Project description:After decades of decline in prevalence of complete tooth loss (edentulism), the trend continues to be misinterpreted, producing flawed projections and misdirected health goals. We investigated population trends in edentulism among U.S. adults aged ? 15 yr by creating time-series data from 5 national cross-sectional health surveys: 1957-1958 (n ? 100,000 adults), 1971-1975 (n = 14,655 adults), 1988-1998 (n = 18,011 adults), 1999-2002 (n = 12,336 adults), and 2009-2012 (n = 10,522 adults). Birth cohort analysis was used to isolate age and cohort effects. Geographic and sociodemographic variation in prevalence was investigated with a sixth U.S. survey of 432,519 adults conducted in 2010. Prevalence through 2050 was projected with age-cohort regression models using Monte-Carlo simulation of prediction intervals. Across the 5-decade observation period, edentulism prevalence declined from 18.9% in 1957-1958 (95% confidence limits: 18.4%, 19.4%) to 4.9% in 2009-2012 (95% confidence limits: 4.0%, 5.8%). The most influential determinant of the decline was the passing of generations born before the 1940s, whose rate of edentulism incidence (5%-6% per decade of age) far exceeded later cohorts (1%-3% per decade of age). High-income households experienced a greater relative decline, although a smaller absolute decline, than low-income households. By 2010, edentulism was a rare condition in high-income households, and it had contracted geographically to states with disproportionately high poverty.
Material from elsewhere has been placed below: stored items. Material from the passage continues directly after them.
(** Modelled from the spec: the same machine as a transition relation. *)
Inductive Step (m : Model) (order : list Assignment -> list Assignment)
    (budget : nat) : Config -> Config -> Prop :=
| Step_commit c u us a rest :
    pending c = u :: us ->
    pool m order c u = a :: rest ->
    Step m order budget c (commit m c u us a rest)
| Step_backtrack c u us fr stk :
    pending c = u :: us ->
    pool m order c u = [] ->
    stack c = fr :: stk ->
    backtracks c < budget ->
    Step m order budget c (backtrack c fr stk).

(** Modelled from the spec: the configurations the search halts in. *)
Inductive Halted (m : Model) (order : list Assignment -> list Assignment)
    (budget : nat) : Config -> Prop :=
| Halted_complete c :
    pending c = [] -> Halted m order budget c
| Halted_exhausted c u us :
    pending c = u :: us -> pool m order c u = [] -> stack c = [] ->
    Halted m order budget c
| Halted_budget c u us :
    pending c = u :: us -> pool m order c u = [] -> budget <= backtracks c ->
    Halted m order budget c.

(** Modelled from the spec: a run of the search that the clock stops after
    [ticks] transitions at the latest, from a configuration to the final
    one. *)
Inductive Exec (m : Model) (order : list Assignment -> list Assignment)
    (budget : nat) : nat -> Config -> Config -> Prop :=
| Exec_timeout c :
    Exec m order budget 0 c c
| Exec_halt t c :
    Halted m order budget c -> Exec m order budget t c c
| Exec_step t c c' r :
    Step m order budget c c' -> Exec m order budget t c' r ->
    Exec m order budget (S t) c r.
(** * mergefs: a merged file over append-only segment logs

    Shallow embedding of the Go package [mergefs] (hslam/mergefs) and the
    properties of its frame format, per-shard replay, window query,
    merge of frame sequences and merged read path.

    Conventions of the embedding.
    - Go's [uint64], [int64] and [int] (64-bit platform) are integers in [Z];
      every arithmetic operation of the source that can wrap is followed by
      [u64] or [i64], the reduction into the unsigned or signed 64-bit range.
    - A slice is a [list]; indexing and slicing outside the bounds is a
      run-time panic in Go and is the [Panic] outcome here.
    - [os.File] is modelled by its byte content and an open/closed flag;
      [rand.Intn] is an explicit argument of the write. *)

From Stdlib Require Import ZArith Lia List.
From stdpp Require Import base list sorting strings pretty gmap.
From coqutil Require Import Byte Word.LittleEndianList.
Local Open Scope Z_scope.

(** ** Machine integers *)

Definition u64 (z : Z) : Z := z mod 2 ^ 64.
Definition i64 (z : Z) : Z := (z + 2 ^ 63) mod 2 ^ 64 - 2 ^ 63.

Definition len {A} (l : list A) : Z := Z.of_nat (length l).

(** ** Errors and outcomes *)

Inductive error : Type :=
| EOF                (* io.EOF *)
| ErrClosed          (* os.ErrClosed: the handle was closed before *)
| ErrNegativeOffset. (* os: "negative offset" of ReadAt and WriteAt *)

Inductive outcome (A : Type) : Type :=
| Ok (a : A)
| Panic.
Arguments Ok {A} a.
Arguments Panic {A}.

#[export] Instance outcome_ret : MRet outcome := fun A a => Ok a.
#[export] Instance outcome_bind : MBind outcome := fun A B k x =>
  match x with
  | Ok a => k a
  | Panic => Panic
  end.

(** ** Frames *)

Definition segHeaderSize : Z := 16.

Record segHeader := { h_off : Z; h_size : Z }.

Record seg := { seg_off : Z; seg_size : Z; seg_pos : Z; seg_data : list byte }.

Definition seg0 : seg := {| seg_off := 0; seg_size := 0; seg_pos := 0; seg_data := [] |}.

(** [l[i]] on a slice whose index is known to be in range. *)
Definition idx (l : list seg) (i : Z) : seg := default seg0 (l !! Z.to_nat i).

(** The condition of the branch in [mergeSegs]:
    [x.off > y.off || x.off == y.off && (x.size == y.size || x.size > y.size)]. *)
Definition seg_ge (x y : seg) : bool :=
  (seg_off y <? seg_off x)
  || ((seg_off x =? seg_off y)
      && ((seg_size x =? seg_size y) || (seg_size y <? seg_size x))).

(** First loop of [mergeSegs]: [for i >= 0 && j >= 0]. *)
Fixpoint merge_loop (fuel : nat) (n m : list seg) (i j k : Z) : list seg * Z * Z :=
  match fuel with
  | O => (m, j, k)
  | S fuel' =>
      if (0 <=? i) && (0 <=? j) then
        if seg_ge (idx m i) (idx n j)
        then merge_loop fuel' n (<[Z.to_nat k := idx m i]> m) (i - 1) j (k - 1)
        else merge_loop fuel' n (<[Z.to_nat k := idx n j]> m) i (j - 1) (k - 1)
      else (m, j, k)
  end.

(** Second loop of [mergeSegs]: [for j >= 0]. *)
Fixpoint drain_loop (fuel : nat) (n m : list seg) (j k : Z) : list seg :=
  match fuel with
  | O => m
  | S fuel' =>
      if 0 <=? j
      then drain_loop fuel' n (<[Z.to_nat k := idx n j]> m) (j - 1) (k - 1)
      else m
  end.

(** [mergeSegs]. [append(m, n...)] never shares storage with [n]: the two
    arguments are slices built by separate calls. *)
Definition mergeSegs (a b : list seg) : list seg :=
  if len a =? 0 then b
  else if len b =? 0 then a
  else
    let '(m, n) := if len a <? len b then (b, a) else (a, b) in
    let i := len m - 1 in
    let j := len n - 1 in
    let k := len m + len n - 1 in
    let m := m ++ n in
    let '(m, j, k) := merge_loop (length m) n m i j k in
    drain_loop (length n) n m j k.

(** The same merge as a recursion from the back of both slices: the
    arguments are the reversed slices, the result is the reversed output. *)
Fixpoint merge_desc (xs : list seg) : list seg → list seg :=
  fix merge_aux (ys : list seg) : list seg :=
    match xs, ys with
    | [], _ => ys
    | _, [] => xs
    | x :: xs', y :: ys' =>
        if seg_ge x y then x :: merge_desc xs' ys else y :: merge_aux ys'
    end.

Definition merge_asc (m n : list seg) : list seg :=
  reverse (merge_desc (reverse m) (reverse n)).

(** ** The backing store: [os.File]

    A handle owns the bytes of its file and remembers whether it was closed.
    [ReadAt] and [WriteAt] follow package [os]: a negative offset is refused
    first, an empty buffer needs no system call and succeeds, a closed handle
    fails, a read that meets the end of the file is short and reports
    [io.EOF], a write past the end fills the hole with zero bytes. *)

Record OsFile := { fname : string; content : list byte; closed : bool }.

Definition os_ReadAt (f : OsFile) (n : Z) (off : Z) : list byte * option error :=
  if off <? 0 then ([], Some ErrNegativeOffset)
  else if n <=? 0 then ([], None)
  else if closed f then ([], Some ErrClosed)
  else
    let got := take (Z.to_nat n) (drop (Z.to_nat off) (content f)) in
    (got, if len got <? n then Some EOF else None).

Definition write_bytes (c : list byte) (off : nat) (b : list byte) : list byte :=
  take off c ++ replicate (off - length c)%nat Byte.x00 ++ b ++ drop (off + length b)%nat c.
With the passing of generations born in the mid-20th century, the rate of decline in edentulism is projected to slow, reaching 2.6% (95% prediction limits: 2.1%, 3.1%) by 2050. The continuing decline will be offset only partially by population growth and population aging such that the predicted number of edentulous people in 2050 (8.6 million; 95% prediction limits: 6.8 million, 10.3 million) will be 30% lower than the 12.2 million edentulous people in 2010.